### Task directions:
Transcribe word for word the lines below from the line with "Record control_frame (s" through the line with "cf_vdc : raw_vdc t = raw_vdc s;", ends included.

(Records provided)

Definition OnControlCycle (kRawSamples : ControlCycleSamples) (s : CurrentControlIsr) (p : P) : CurrentControlIsr * P :=
  if negb (hardware_ s) then (s, p)
  else
    let kSamples := Calibrated kRawSamples (calibration s) in
    let '(s, p) := check_trips kSamples (take_samples kRawSamples s) p in
    (if overcurrent_tripped s || overvoltage_tripped s then FinishCycleWithoutControl (SetUniformDuties neutral s)
     else if force_duty_active_ s
     then FinishCycleWithoutControl (SetUniformDuties (Mailbox_Read zero_ThreePhase (forced_duties_ s)) s)
     else control_currents kSamples s, p).
End Cycle.

(** ** Lemmas *)

(** The currents control keeps everything the trips and the threads look at. *)
Record control_frame (s t : CurrentControlIsr) : Prop := mkControlFrame {
  cf_oc : overcurrent_tripped t = overcurrent_tripped s;
  cf_ov : overvoltage_tripped t = overvoltage_tripped s;
  cf_raw : raw_phase_currents t = raw_phase_currents s;
  cf_vdc : raw_vdc t = raw_vdc s;
  cf_hardware : hardware_ t = hardware_ s;
  cf_limit : overcurrent_limit t = overcurrent_limit s;
  cf_trip : trip_voltage t = trip_voltage s;
  cf_calibration : calibration t = calibration s;
  cf_force : force_duty_active_ t = force_duty_active_ s }.

Lemma control_currents_frame samples s : control_frame s (control_currents samples s) /\
  samples_ready (control_currents samples s) = true.
Proof.
  unfold control_currents. cbv zeta. destruct (observer_pending s);
    destruct (CurrentController_Update _ _ _ _ _ _) as [u c]; split; [by constructor|reflexivity|by constructor|reflexivity].
Qed.

Lemma take_samples_frame samples s :
  let t := take_samples samples s in
  overcurrent_tripped t = overcurrent_tripped s /\ overvoltage_tripped t = overvoltage_tripped s /\
  raw_phase_currents t = default zero_ThreePhase (sample_currents samples !! 3%nat) /\
  raw_vdc t = sample_dc_link samples /\ hardware_ t = hardware_ s /\ overcurrent_limit t = overcurrent_limit s /\
  trip_voltage t = trip_voltage s /\ calibration t = calibration s /\ force_duty_active_ t = force_duty_active_ s.
Proof. cbv zeta. unfold take_samples. by case_if. Qed.

Section Safety.
Context {P : Type} `{!PowerStageOps P} `{!PowerStageLaws P}.
(* ===== verification/MotionControl.v ===== *)
(** * Speed, position and battery limits

    lib/motor_control/src/speed_controller.hpp (PI speed controller with
    limited torque), position_controller.hpp (position loop and its own homing
    sequence), dc_link_limit.hpp (battery current limits). *)
From Stdlib Require Import ZArith Lia Bool SpecFloat.
From stdpp Require Import base decidable list option.
From S2P Require Import Prelude Float32 FloatRound CurrentControl.
Import CurrentControl.

#[local] Open Scope Z_scope.
#[local] Open Scope unimoc_scope.

Module MotionControl.

(** ** Speed controller *)
Record SpeedController := mkSpeedController {
  kp : float; ki : float; accel_limit : float; torque_limit : float; torque_min : float; torque_max : float;
  reference : float; integral : float; output : float }.
#[export] Instance eta_SpeedController : Eta SpeedController := fun s =>
  mkSpeedController (kp s) (ki s) (accel_limit s) (torque_limit s) (torque_min s) (torque_max s) (reference s)
    (integral s) (output s).
Definition SpeedController_init : SpeedController :=
  mkSpeedController f_zero f_zero f_zero f_zero (f_neg f_inf) f_inf f_zero f_zero f_zero.
Definition Speed_Reset (start : float) (s : SpeedController) : SpeedController :=
  s.{reference := start}.{integral := f_zero}.{output := f_zero}.
Definition Speed_Track (speed_reference measured dt : float) (s : SpeedController) : float * SpeedController :=
  if negb (is_finite speed_reference) || negb (is_finite measured)
  then let s := Speed_Reset (reference s) s in (output s, s)
  else
    let s := s.{reference := speed_reference} in
    let kLimit := if f_gtb (torque_limit s) f_zero then torque_limit s else f_zero in
    let kLower := Max (f_neg kLimit) (torque_min s) in
    let kUpper := Min kLimit (torque_max s) in
    let kError := f_sub (reference s) measured in
    let kProportional := f_mul (kp s) kError in
    let kIntegral := f_add (integral s) (f_mul kProportional (f_mul (ki s) dt)) in
    let kUnlimited := f_add kProportional kIntegral in
    let kWindsUp := (f_gtb kUnlimited kUpper && f_gtb kError f_zero) || (f_ltb kUnlimited kLower && f_ltb kError f_zero) in
    let s := if negb kWindsUp then s.{integral := Clamp kIntegral kLower kUpper} else s in
    let s := s.{output := Clamp (f_add kProportional (integral s)) kLower kUpper} in
    (output s, s).
Definition Speed_Update (setpoint measured dt : float) (s : SpeedController) : float * SpeedController :=
  if negb (is_finite setpoint) then Speed_Track setpoint measured dt s
  else if f_gtb (accel_limit s) f_zero then
    let kStep := f_mul (accel_limit s) dt in
    Speed_Track (Clamp setpoint (f_sub (reference s) kStep) (f_add (reference s) kStep)) measured dt s
  else Speed_Track setpoint measured dt s.

(** ** Position controller *)
Inductive HomingState := kIdle | kSearching | kZeroing | kDone | kFault.
#[export] Instance HomingState_eq_dec : EqDecision HomingState.
Proof. solve_decision. Defined.
Definition homing_eqb (a b : HomingState) : bool := bool_decide (a = b).
Definition homing_byte (h : HomingState) : Z :=
  match h with kIdle => 0 | kSearching => 1 | kZeroing => 2 | kDone => 3 | kFault => 4 end.

(** The home callback is a pointer with its context: whether both are set; a
    call of it is a result of [Position_Update]. *)
Record PositionController := mkPositionController {
  kp_pos : float; kp_speed : float; ki_speed : float; speed_limit : float; pos_accel_limit : float;
  position_tolerance : float; speed_tolerance : float; trapezoid_jump_threshold : float;
  homing_speed : float; homing_block_current_threshold : float;
  pos_ref_rad : float; pos_ref_limited : float; omega_demand_prev : float; speed_integrator : float;
  homing_state : HomingState; home_callback : bool; omega_ref : float; in_position : bool }.
#[export] Instance eta_PositionController : Eta PositionController := fun s =>
  mkPositionController (kp_pos s) (kp_speed s) (ki_speed s) (speed_limit s) (pos_accel_limit s) (position_tolerance s)
    (speed_tolerance s) (trapezoid_jump_threshold s) (homing_speed s) (homing_block_current_threshold s) (pos_ref_rad s)
    (pos_ref_limited s) (omega_demand_prev s) (speed_integrator s) (homing_state s) (home_callback s) (omega_ref s)
    (in_position s).
Definition PositionController_init : PositionController :=
  mkPositionController (f_of_Z 10) (f_of_Z 5) (f_of_Z 20) (f_of_Z 100) (f_of_Z 500) (f_dec 1 100) f_one f_half (f_of_Z 5)
    f_zero f_zero f_zero f_zero f_zero kIdle false f_zero false.

Definition SpeedDemand (pos_meas_rad omega_meas delta_time : float) (s : PositionController) : float * PositionController :=
  let kMaxPosStep := f_mul (speed_limit s) delta_time in
  let kSetpointJumpMag := Abs (f_sub (pos_ref_rad s) pos_meas_rad) in
  let s := if f_gtb kSetpointJumpMag (trapezoid_jump_threshold s)
           then s.{pos_ref_limited :=
                     f_add (pos_ref_limited s) (Clamp (f_sub (pos_ref_rad s) (pos_ref_limited s)) (f_neg kMaxPosStep) kMaxPosStep)}
           else s.{pos_ref_limited := pos_ref_rad s} in
  let kPosError := f_sub (pos_ref_limited s) pos_meas_rad in
  let omega_demand := Clamp (f_mul (kp_pos s) kPosError) (f_neg (speed_limit s)) (speed_limit s) in
  let kMaxDeltaOmega := f_mul (pos_accel_limit s) delta_time in
  let omega_demand := Clamp omega_demand (f_sub (omega_demand_prev s) kMaxDeltaOmega) (f_add (omega_demand_prev s) kMaxDeltaOmega) in
  let s := s.{omega_demand_prev := omega_demand}
            .{in_position := f_leb (Abs (f_sub (pos_ref_rad s) pos_meas_rad)) (position_tolerance s) &&
                             f_leb (Abs omega_meas) (speed_tolerance s)} in
  (omega_demand, s).

(** The states before the position loop of Update(). *)
Definition Position_Update (pos_meas_rad omega_meas delta_time homing_current_feedback : float) (s : PositionController)
    : bool * float * PositionController :=
  let searching := homing_eqb (homing_state s) kSearching in
  let blocked := f_gtb (homing_block_current_threshold s) f_zero &&
                 f_geb (Abs homing_current_feedback) (homing_block_current_threshold s) in
  if searching && negb blocked then
    let s := s.{omega_ref := homing_speed s}.{in_position := false} in (false, omega_ref s, s)
  else
    let s := if searching then s.{homing_state := kZeroing} else s in
    if homing_eqb (homing_state s) kZeroing then
      let s := s.{homing_state := kDone}.{pos_ref_rad := f_zero}.{pos_ref_limited := f_zero}.{omega_demand_prev := f_zero}
                .{speed_integrator := f_zero}.{omega_ref := f_zero}.{in_position := false} in
      (home_callback s, omega_ref s, s)
    else
      let '(kOmegaDemand, s) := SpeedDemand pos_meas_rad omega_meas delta_time s in
      let kSpeedError := f_sub kOmegaDemand omega_meas in
      let limit x := Clamp x (f_neg (speed_limit s)) (speed_limit s) in
      let s := s.{speed_integrator := limit (f_add (speed_integrator s) (f_mul (f_mul (ki_speed s) kSpeedError) delta_time))} in
      let s := s.{omega_ref := limit (f_add (f_mul (kp_speed s) kSpeedError) (speed_integrator s))} in
      (false, omega_ref s, s).
Definition Position_StartHoming (s : PositionController) : PositionController :=
  s.{homing_state := kSearching}.{speed_integrator := f_zero}.{omega_ref := f_zero}.{in_position := false}.
Definition TriggerZeroing (s : PositionController) : PositionController :=
  if homing_eqb (homing_state s) kSearching then s.{homing_state := kZeroing} else s.
Definition SetHomeCallback (both_set : bool) (s : PositionController) : PositionController := s.{home_callback := both_set}.
Definition Fault (s : PositionController) : PositionController := s.{homing_state := kFault}.{omega_ref := f_zero}.
Definition Position_Reset (s : PositionController) : PositionController :=
  s.{pos_ref_limited := pos_ref_rad s}.{omega_demand_prev := f_zero}.{speed_integrator := f_zero}.{homing_state := kIdle}
   .{omega_ref := f_zero}.{in_position := false}.

(** ** Battery limits *)
Record DcLinkLimit := mkDcLinkLimit {
  drive_current_max : float; charge_current_max : float; regen_derate_start : float; trip : float }.
#[export] Instance eta_DcLinkLimit : Eta DcLinkLimit := fun s =>
  mkDcLinkLimit (drive_current_max s) (charge_current_max s) (regen_derate_start s) (trip s).
Definition DcLinkLimit_init : DcLinkLimit := mkDcLinkLimit f_zero f_zero f_zero f_zero.
Definition AllowedChargeCurrent (dc_link : float) (d : DcLinkLimit) : float :=
  if negb (f_gtb dc_link (regen_derate_start d)) then charge_current_max d
  else if negb (f_ltb dc_link (trip d)) then f_zero
  else f_mul (charge_current_max d) (f_div (f_sub (trip d) dc_link) (f_sub (trip d) (regen_derate_start d))).
Record TorqueRange := mkTorqueRange { lower : float; upper : float }.
Definition AllowedTorque (speed dc_link : float) (d : DcLinkLimit) : TorqueRange :=
  if negb (f_gtb dc_link f_zero) || f_eqb speed f_zero || negb (is_finite speed)
  then mkTorqueRange (f_neg f_inf) f_inf
  else
    let kMotoring := f_div (f_mul dc_link (drive_current_max d)) speed in
    let kBraking := f_div (f_neg (f_mul dc_link (AllowedChargeCurrent dc_link d))) speed in
    if f_gtb speed f_zero then mkTorqueRange kBraking kMotoring else mkTorqueRange kMotoring kBraking.
Definition Limit (current : Rotor) (torque_constant speed dc_link : float) (d : DcLinkLimit) : Rotor :=
  if negb (f_gtb dc_link f_zero) then current
  else
    let kPower := f_mul (f_mul torque_constant (axis_q current)) speed in
    let kMotoringMax := f_mul dc_link (drive_current_max d) in
    let kBrakingMax := f_neg (f_mul dc_link (AllowedChargeCurrent dc_link d)) in
    if f_gtb kPower kMotoringMax then mkRotor (axis_d current) (f_mul (axis_q current) (f_div kMotoringMax kPower))
    else if f_ltb kPower kBrakingMax then mkRotor (axis_d current) (f_mul (axis_q current) (f_div kBrakingMax kPower))
    else current.

End MotionControl.
(** The write or erase of one register that goes well. *)
Lemma persist_register e s status st :
  e ∈ registers -> settings_ok (settings_ s) ->
  (if SameEncoding (entry_field e) (settings_ s) (factory_settings (profile_ s))
   then Erase (entry_name e) (storage_ s)
   else Write (entry_name e) (encode_reg (settings_ s) (entry_field e)) (storage_ s)) = (status, st) ->
  ToSettingsStatus status = kSuccess ->
  let t := s.{storage_ := st}.{stored_ := copy_reg (entry_field e) (settings_ s) (stored_ s)} in
  synced t e /\ saved t e /\
  forall e', e' ∈ registers -> e' <> e ->
    (synced s e' -> synced t e') /\ (known s e' -> known t e') /\ (saved s e' -> saved t e').
Proof.
  intros He Hok H Hst t. assert (storage_ok status = true) as Hs by (by destruct status).
  assert (forall r', encode_reg (stored_ t) r' =
    if decide (r' = entry_field e) then encode_reg (settings_ s) (entry_field e) else encode_reg (stored_ s) r') as Hcopy.
  { intros r'. apply encode_copy_reg. }
  assert (saved t e) as Hsaved by (unfold saved; rewrite Hcopy; by rewrite decide_True).
  destruct (SameEncoding _ _ _) eqn:AF.
  - apply bool_decide_eq_true in AF. pose proof (erase_stored (entry_name e) (storage_ s)) as L. rewrite H in L.
    specialize (L Hs). cbn [snd] in L. split; [|split; [exact Hsaved|]].
    + unfold synced. rewrite Hsaved. unfold image. change (storage_ t) with st. rewrite L, lookup_delete_eq.
      f_equal. exact (eq_sym AF).
    + apply (store_register e s t (delete (entry_name e) (contents (storage_ s)))); [done|done|done| |].
      * intros k Hk. by rewrite lookup_delete_ne.
      * intros r' Hr. rewrite Hcopy. by rewrite decide_False.
  - pose proof (write_stored (entry_name e) (encode_reg (settings_ s) (entry_field e)) (storage_ s)) as L.
    rewrite H in L. specialize (L (encode_reg_bytes _ _ Hok) (encode_reg_length _ _) Hs). cbn [snd] in L. split; [|split; [exact Hsaved|]].
    + unfold synced. rewrite Hsaved. unfold image. change (storage_ t) with st. rewrite L, lookup_insert_eq.
      change (settings_ t) with (settings_ s).
      destruct (decode_reg_encoded (entry_field e) (settings_ s) (factory_settings (profile_ t)) Hok) as [u Hu].
      rewrite Hu. cbn [option_map]. f_equal. by eapply encode_decode_reg.
    + apply (store_register e s t (<[entry_name e := encode_reg (settings_ s) (entry_field e)]> (contents (storage_ s))));
        [done|done|done| |].
      * intros k Hk. by rewrite lookup_insert_ne.
      * intros r' Hr. rewrite Hcopy. by rewrite decide_False.
Qed.
(* ===== verification/CartControl.v ===== *)
(** * Cart: the torque source of a wheel drive

    src/drive/cart_control.{hpp,cpp} and src/current_control/battery_limits.hpp:
    the wheel command of the vehicle controller, limp-home on the pedals, the
    ramp to zero, and the battery limits of the BMS. *)
From Stdlib Require Import ZArith Lia Bool SpecFloat.
From stdpp Require Import base decidable list.
From S2P Require Import Prelude Float32 FloatRound SettingsData.
Import SettingsData.

#[local] Open Scope Z_scope.
#[local] Open Scope unimoc_scope.

Module CartControl.

(** ** Data *)
Record BatteryLimits := mkBatteryLimits { valid : bool; drive_current : float; charge_current : float }.
Definition BatteryLimits_init : BatteryLimits := mkBatteryLimits false f_zero f_zero.

Record CartParameters := mkCartParameters {
  wheel : Z;
  reversed : bool;
  timeout : float;
  torque_ramp : float;
  limp_home_torque : float;
  standstill_speed : float;
  battery_share : float }.
Definition CartParameters_init : CartParameters := mkCartParameters 0 false f_zero f_zero f_zero f_zero f_zero.
(** CartParameters::From(). *)
Definition CartParameters_From (settings : NvmSettings) : CartParameters :=
  mkCartParameters (num settings cart_wheel) (negb (num settings cart_reversed =? 0)) (fl cart_timeout settings)
    (fl cart_torque_ramp settings) (fl cart_limp_home_torque settings) (fl cart_standstill_speed settings)
    (fl cart_battery_share settings).

Record CartPedals := mkCartPedals {
  drive : float * float;
  brake : float * float;
  drive_plausible : bool;
  brake_plausible : bool }.
Definition CartPedals_init : CartPedals := mkCartPedals (f_zero, f_zero) (f_zero, f_zero) false false.

(** The contactor of the message: a byte, of which four values have a name. *)
Definition Contactor : Type := Z.
Definition kOpen : Contactor := 0.
Definition kClosed : Contactor := 2.
Definition kOpening : Contactor := 3.
Record CartBattery := mkCartBattery { discharge_limit : float; charge_limit : float; contactor : Contactor }.
Definition CartBattery_init : CartBattery := mkCartBattery f_zero f_zero kOpen.

Inductive CartMode := kOff | kVdc | kLimpHome | kStopping.
#[export] Instance CartMode_eq_dec : EqDecision CartMode.
Proof. solve_decision. Defined.
Definition mode_eqb (a b : CartMode) : bool := bool_decide (a = b).

Record CartOutput := mkCartOutput { mode : CartMode; torque : float; holds_engagement : bool }.
Definition CartOutput_init : CartOutput := mkCartOutput kOff f_zero false.

Record CartControl := mkCartControl {
  parameters_ : CartParameters;
  mode_ : CartMode;
  torque_ : float;
  last_update_us_ : Z;
  updated_ : bool;
  has_command_ : bool;
  command_us_ : Z;
  command_torque_ : float;
  has_pedals_ : bool;
  pedals_us_ : Z;
  pedals_ : CartPedals;
  has_battery_ : bool;
  battery_us_ : Z;
  battery_ : CartBattery }.
#[export] Instance eta_CartControl : Eta CartControl := fun s =>
  mkCartControl (parameters_ s) (mode_ s) (torque_ s) (last_update_us_ s) (updated_ s) (has_command_ s) (command_us_ s)
    (command_torque_ s) (has_pedals_ s) (pedals_us_ s) (pedals_ s) (has_battery_ s) (battery_us_ s) (battery_ s).
Definition CartControl_init : CartControl :=
  mkCartControl CartParameters_init kOff f_zero 0 false false 0 f_zero false 0 CartPedals_init false 0 CartBattery_init.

(End Records provided)

### Exercise response:
Record control_frame (s t : CurrentControlIsr) : Prop := mkControlFrame {
  cf_oc : overcurrent_tripped t = overcurrent_tripped s;
  cf_ov : overvoltage_tripped t = overvoltage_tripped s;
  cf_raw : raw_phase_currents t = raw_phase_currents s;
  cf_vdc : raw_vdc t = raw_vdc s;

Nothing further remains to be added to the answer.